616 Lavaca. www.newmovementtheater.com
The Hideout Theatre
One of the busiest sites of Austin improv is located in a historic building in the heart of Downtown near Sixth & Congress. Opened in 1999 by Sean Hill, the coffee shop/theatre is now under the ownership of longtime improvisers Kareem Badr, Roy Janik, and Jessica Arjet. The cafe's array of coffees, beers, wine, and victuals, mmmm, ain't half bad at all, and the two stages – 90 seats downstairs, 50 seats up – host shows seven nights a week, as well as a multilevel improv school (with a highly regarded kids' program), and the annual Improvised Play Festival (April), Improv Marathon (June), and WaffleFest (November). The style of improv (as heralded by house troupe Parallelogramophonograph) tends toward genre-based long-form narrative work in limited-run shows such as Process; Boy, Howdy!; and Scene of the Crime, but the weekly short-form Maestro competition, a seemingly eternal showcase of talent new and old, remains among the most popular improv events in the city.

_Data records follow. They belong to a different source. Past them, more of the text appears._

(** Two concrete logs of accepted requests (an empty metadata blob; a deleted
    node that is not the last) after which the node builds a snapshot and its own
    restart refuses it. *)
Theorem restart_refuses_own_snapshot :
  let '(rs1, o1) := restarted empty_metadata_log in
  let '(rs2, o2) := restarted deleted_node_log in
  Forall (fun r => rs_rejected r = None) (rs1 ++ rs2) /\ o1 = Err StateHashMismatch
  /\ o2 = Err (KernelDecode InvalidOperation).
Proof. vm_compute. split_and!; [by repeat constructor|reflexivity..]. Qed.

(** ** A membership that is lost *)
Definition joined : Node :=
  (install_snapshot demo_hash (meta_of demo_hash demo_node) (put_SnapshotPayload (payload_of demo_hash demo_node))
     durable_node).1.
Definition rejoined : outcome StorageError Node := restart joined.

(** A concrete run: a node installs a snapshot, stops and restarts from its
    tables; it is at the snapshot's log id with the default membership, not the
    snapshot's. *)
Theorem restart_after_install_loses_membership :
  applied_state joined = (Some 10%nat : option LogId, Some 7%nat : StoredMembership)
  /\ exists m, rejoined = Ok m /\ applied_state m = (Some 10%nat : option LogId, stored_default).
Proof. split; [vm_compute; reflexivity|]. eexists. split; vm_compute; reflexivity. Qed.
(* ===== verification/LogStoreTheorems.v ===== *)
(** * Theorems about the Raft log stores

    The persistent store answers as the in-memory one, and under openraft's
    contract both hold the contiguous suffix of the log above the purge floor. *)

From S2P Require Import Prelude.
From S2P Require Import Core.
From S2P Require Import Bytes.
From S2P Require Import Event.
From S2P Require Import EventCodec.
From S2P Require Import EventLog.
From S2P Require Import Consensus.
From S2P Require Import LogStore.
From S2P Require Import ConsensusRestart.

(** ** Ordered maps under a map of the values *)
Section Map.
Context {V W : Type} (f : V -> W).
Definition on_values (l : list (Z * V)) : list (Z * W) := (fun kv => (kv.1, f kv.2)) <$> l.

Lemma om_insert_map k v l : om_insert k (f v) (on_values l) = on_values (om_insert k v l).
Proof.
  induction l as [|[k' v'] l IH]; [done|]. simpl. destruct (k <? k'); [done|]. destruct (k =? k'); [done|].
  simpl. f_equal. exact IH.
Qed.

Lemma om_retain_map g l : om_retain g (on_values l) = on_values (om_retain g l).
Proof.
  unfold om_retain, on_values. induction l as [|[k v] l IH]; [done|]. simpl.
  rewrite !filter_cons. simpl. case_decide; [simpl; f_equal|]; exact IH.
Qed.

Lemma last_map l : last (on_values l) = (fun kv => (kv.1, f kv.2)) <$> last l.
Proof. apply fmap_last. Qed.
End Map.

Lemma om_insert_forall {V} (P : Z * V -> Prop) k v l : P (k, v) -> Forall P l -> Forall P (om_insert k v l).
Proof.
  intros Hp. induction 1 as [|[k' v'] l Hx Hl IH]; [by constructor|]. simpl.
  destruct (k <? k'); [by repeat constructor|]. destruct (k =? k'); by constructor.
Qed.

Lemma om_retain_forall {V} (P : Z * V -> Prop) g l : Forall P l -> Forall P (om_retain g l).
Proof. rewrite !Forall_forall. intros Hl x [_ Hx]%list_elem_of_filter. auto. Qed.

Section Equivalence.
Context `{BincodeLaws} `{RaftSerdeLaws}.

(** The tables hold the encodings of what the in-memory store holds. *)
Record mirrors (m : LogStoreInner) (r : RedbLogStore) : Prop := {
  mi_logs : rd_logs r = on_values put_Entry (ls_log m);
  mi_typed : Forall (fun kv => raft_entry_typed kv.2) (ls_log m);
  mi_purged : rd_meta r !! KeyLastPurged = put_LogId <$> ls_last_purged m;
  mi_vote : rd_meta r !! KeyVote = put_Vote <$> ls_vote m;
  mi_committed : rd_meta r !! KeyCommitted = Some (put_option put_LogId (ls_committed m))
                 \/ rd_meta r !! KeyCommitted = None /\ ls_committed m = None;
}.

Definition log_op_ok (op : LogOp) : Prop :=
  match op with
  | GetEntries range => range_ok range = true
  | Append es => Forall raft_entry_typed es
  | Purge log_id => 0 <= log_index log_id < u64_MAX
  | _ => True
  end.

Lemma redb_decode_ok {X} (g : R X) (p : X -> list Z) x : decodes g (p x) x -> redb_decode g (p x) = Ok x.
Proof. intros [Hr _]. unfold redb_decode. rewrite <- (app_nil_r (p x)), Hr. done. Qed.

Lemma decode_all_ok l :
  Forall (fun kv : Z * Entry => raft_entry_typed kv.2) l ->
  decode_all (snd <$> on_values put_Entry l) = Ok (snd <$> l).
Proof.
  induction 1 as [|[k e] l He Hl IH]; [done|].
  change (snd <$> on_values put_Entry ((k, e) :: l)) with (put_Entry e :: (snd <$> on_values put_Entry l)).
  cbn [decode_all]. rewrite (redb_decode_ok get_Entry put_Entry) by (apply Entry_ok, He). simpl. by rewrite IH.
Qed.

Lemma read_meta_ok {X} (g : R X) (p : X -> list Z) key r (o : option X) :
  (forall x, decodes g (p x) x) -> rd_meta r !! key = p <$> o -> read_meta_key g key r = Ok o.
Proof.
  intros Hg Ho. unfold read_meta_key. rewrite Ho. destruct o as [x|]; [|done]. simpl.
  by rewrite redb_decode_ok.
Qed.

Lemma log_step_ok op m r :
  mirrors m r -> log_op_ok op ->
  (mem_step op m).2 = (redb_step op r).2 /\ mirrors (mem_step op m).1 (redb_step op r).1.
Proof.
  intros Hm Hop. pose proof Hm as [Hl Ht Hp Hv Hc]. destruct op; simpl in *; try (split; [|done]).
  - unfold mem_get_entries, redb_get_entries. rewrite Hop, Hl, om_retain_map, decode_all_ok; [done|].
    by apply om_retain_forall.
  - unfold redb_log_state, mem_log_state. rewrite (read_meta_ok _ put_LogId _ _ _ LogId_ok Hp). simpl.
    rewrite Hl, last_map. destruct (last (ls_log m)) as [[k e]|] eqn:El; simpl; [|done].
    rewrite (redb_decode_ok get_Entry put_Entry); [done|]. apply Entry_ok.
    rewrite Forall_forall in Ht. apply last_Some_elem_of in El. exact (Ht _ El).
  - split; [done|]. split; simpl; [done..|by simplify_map_eq|by simplify_map_eq|]. by rewrite lookup_insert_ne.
  - by rewrite (read_meta_ok _ put_Vote _ _ _ Vote_ok Hv).
  - split; [done|]. split; simpl; [done..|by simplify_map_eq|by simplify_map_eq|]. left. by simplify_map_eq.
  - unfold redb_read_committed, read_meta_key. destruct Hc as [->|[-> ->]]; [|done].
    rewrite (redb_decode_ok (get_option get_LogId)) by (apply option_ok; intros; apply LogId_ok). done.
  - split; [done|]. split; simpl; [|..|done|done|done].
    + rewrite Hl. clear. generalize (ls_log m). induction entries as [|e es IH]; intros l; [done|].
      simpl. by rewrite om_insert_map, IH.
    + clear - Ht Hop. revert Ht. generalize (ls_log m). induction Hop as [|e es He Hes IH]; intros l Ht; [done|].
      simpl. apply IH. by apply om_insert_forall.
  - split; [done|]. split; simpl; [by rewrite Hl, om_retain_map|by apply om_retain_forall|done..].
  - unfold redb_purge. rewrite (read_meta_ok _ put_LogId _ _ _ LogId_ok Hp). simpl. split; [done|].
    split; simpl; [|by apply om_retain_forall| |by simplify_map_eq|by rewrite lookup_insert_ne].
    + rewrite Hl, om_retain_map. f_equal. apply list_filter_iff. intros [k e]. simpl.
      unfold wrap_u64. rewrite Z.mod_small by int_lia. rewrite Z.leb_le, Z.ltb_lt. lia.
    + rewrite lookup_insert_eq. unfold raises_floor. destruct (ls_last_purged m) as [p|]; [|done]. by destruct (logid_ltb p log_id).
Qed.

(** C22: The persistent log store answers every sequence of storage calls
    exactly as the in-memory one does (ranges that are not inverted, log ids below
    u64::MAX, entries with the event codec's types). *)
Theorem log_stores_equivalent (ops : list LogOp) :
  Forall log_op_ok ops -> (run_log redb_step ops redb_new).2 = (run_log mem_step ops log_store_new).2.
Proof.
  intros Hops. assert (mirrors log_store_new redb_new) as Hm.
  { split; simpl; [done|constructor|done|done|by right]. }
  revert Hm. generalize log_store_new, redb_new. induction Hops as [|op ops Hop Hops IH]; intros m r Hm; [done|].
  simpl. destruct (log_step_ok op m r Hm Hop) as [Ho Hm']. destruct (mem_step op m) as [m' o], (redb_step op r) as [r' o'].
  simpl in *. specialize (IH m' r' Hm'). destruct (run_log redb_step ops r'), (run_log mem_step ops m'). simpl in *.
  congruence.
Qed.
End Equivalence.

(** ** What the log holds under openraft's contract *)
Section Contiguous.
Context `{Openraft}.

(** Entries at consecutive indexes. *)
Fixpoint numbered (lo : Z) (es : list Entry) : list (Z * Entry) :=
  match es with
  | [] => []
  | e :: es => (lo, e) :: numbered (lo + 1) es
  end.
Fixpoint indexed (lo : Z) (es : list Entry) : Prop :=
  match es with
  | [] => True
  | e :: es => log_index (en_log_id e) = lo /\ indexed (lo + 1) es
  end.

Lemma indexed_app lo es1 es2 : indexed lo (es1 ++ es2) <-> indexed lo es1 /\ indexed (lo + len es1) es2.
Proof.
  revert lo. induction es1 as [|e es1 IH]; intros lo; simpl.
  { rewrite len_nil, Z.add_0_r. tauto. }
  rewrite IH, len_cons. replace (lo + 1 + len es1) with (lo + (1 + len es1)) by lia. tauto.
Qed.

Lemma indexed_take n lo es : indexed lo es -> indexed lo (take n es).
Proof. rewrite <- (take_drop n es) at 1. rewrite indexed_app. tauto. Qed.

Lemma indexed_drop n lo es : indexed lo es -> indexed (lo + Z.of_nat (n `min` length es)) (drop n es).
Proof.
  rewrite <- (take_drop n es) at 1. rewrite indexed_app. unfold len. rewrite length_take. tauto.
Qed.

Lemma numbered_insert lo es e : om_insert (lo + len es) e (numbered lo es) = numbered lo (es ++ [e]).
Proof.
  revert lo. induction es as [|x es IH]; intros lo; simpl.
  { by rewrite len_nil, Z.add_0_r. }
  rewrite len_cons. pose proof (len_nonneg es).
  rewrite (proj2 (Z.ltb_ge _ _)), (proj2 (Z.eqb_neq _ _)) by lia. f_equal. rewrite <- IH. f_equal. lia.
Qed.

Lemma numbered_append lo es new :
  indexed (lo + len es) new ->
  foldl (fun l e => om_insert (log_index (en_log_id e)) e l) (numbered lo es) new = numbered lo (es ++ new).
Proof.
  revert es. induction new as [|e new IH]; intros es Hi; [by rewrite app_nil_r|]. destruct Hi as [He Hi].
  simpl. rewrite He, numbered_insert, IH; [by rewrite <- app_assoc|].
  rewrite len_app, len_cons, len_nil. by replace (lo + (len es + (1 + 0))) with (lo + len es + 1) by lia.
Qed.

Lemma numbered_below lo es t :
  om_retain (fun k => k <? t) (numbered lo es) = numbered lo (take (Z.to_nat (t - lo)) es).
Proof.
  revert lo. induction es as [|e es IH]; intros lo; simpl; [by rewrite take_nil|].
  unfold om_retain in *. rewrite filter_cons. simpl. destruct (Z.ltb_spec lo t) as [Hlt|Hge].
  - rewrite decide_True by done. replace (Z.to_nat (t - lo)) with (S (Z.to_nat (t - (lo + 1)))) by lia.
    simpl. f_equal. apply IH.
  - rewrite decide_False by done. replace (Z.to_nat (t - lo)) with O by lia. rewrite IH.
    by replace (Z.to_nat (t - (lo + 1))) with O by lia.
Qed.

617 Congress, 512/HIDEOUT, www.hideouttheatre.com
The Institution Theater
This southern outpost of Austin improv was carved out of an industrial space in the warehouse wastelands between St. Edward's University and Ben White Boulevard by the scene's Lewis and Clark (or possibly Shields and Yarnell), Tom Booker and Asaf Ronen. An outgrowth of classes Booker began teaching four years earlier, after he abandoned L.A. for the ATX, the Institution has a strong focus on education (with Ronen overseeing a mix of classes in stand-up, sketch writing, filmmaking, and auditioning, as well as improv), but weekends also see performances in its 47-seat black box theatre. A variety of improv and sketch shows are booked on a monthly basis, along with stand-up events such as the LGBT showcase Laugh Out Proud and the after-hours Clique Bait. Sundays, the faculty takes the stage in The Rubber Room, which includes an open jam, a segment showcasing the teachers, and a segment where they play with audience members chosen by lottery.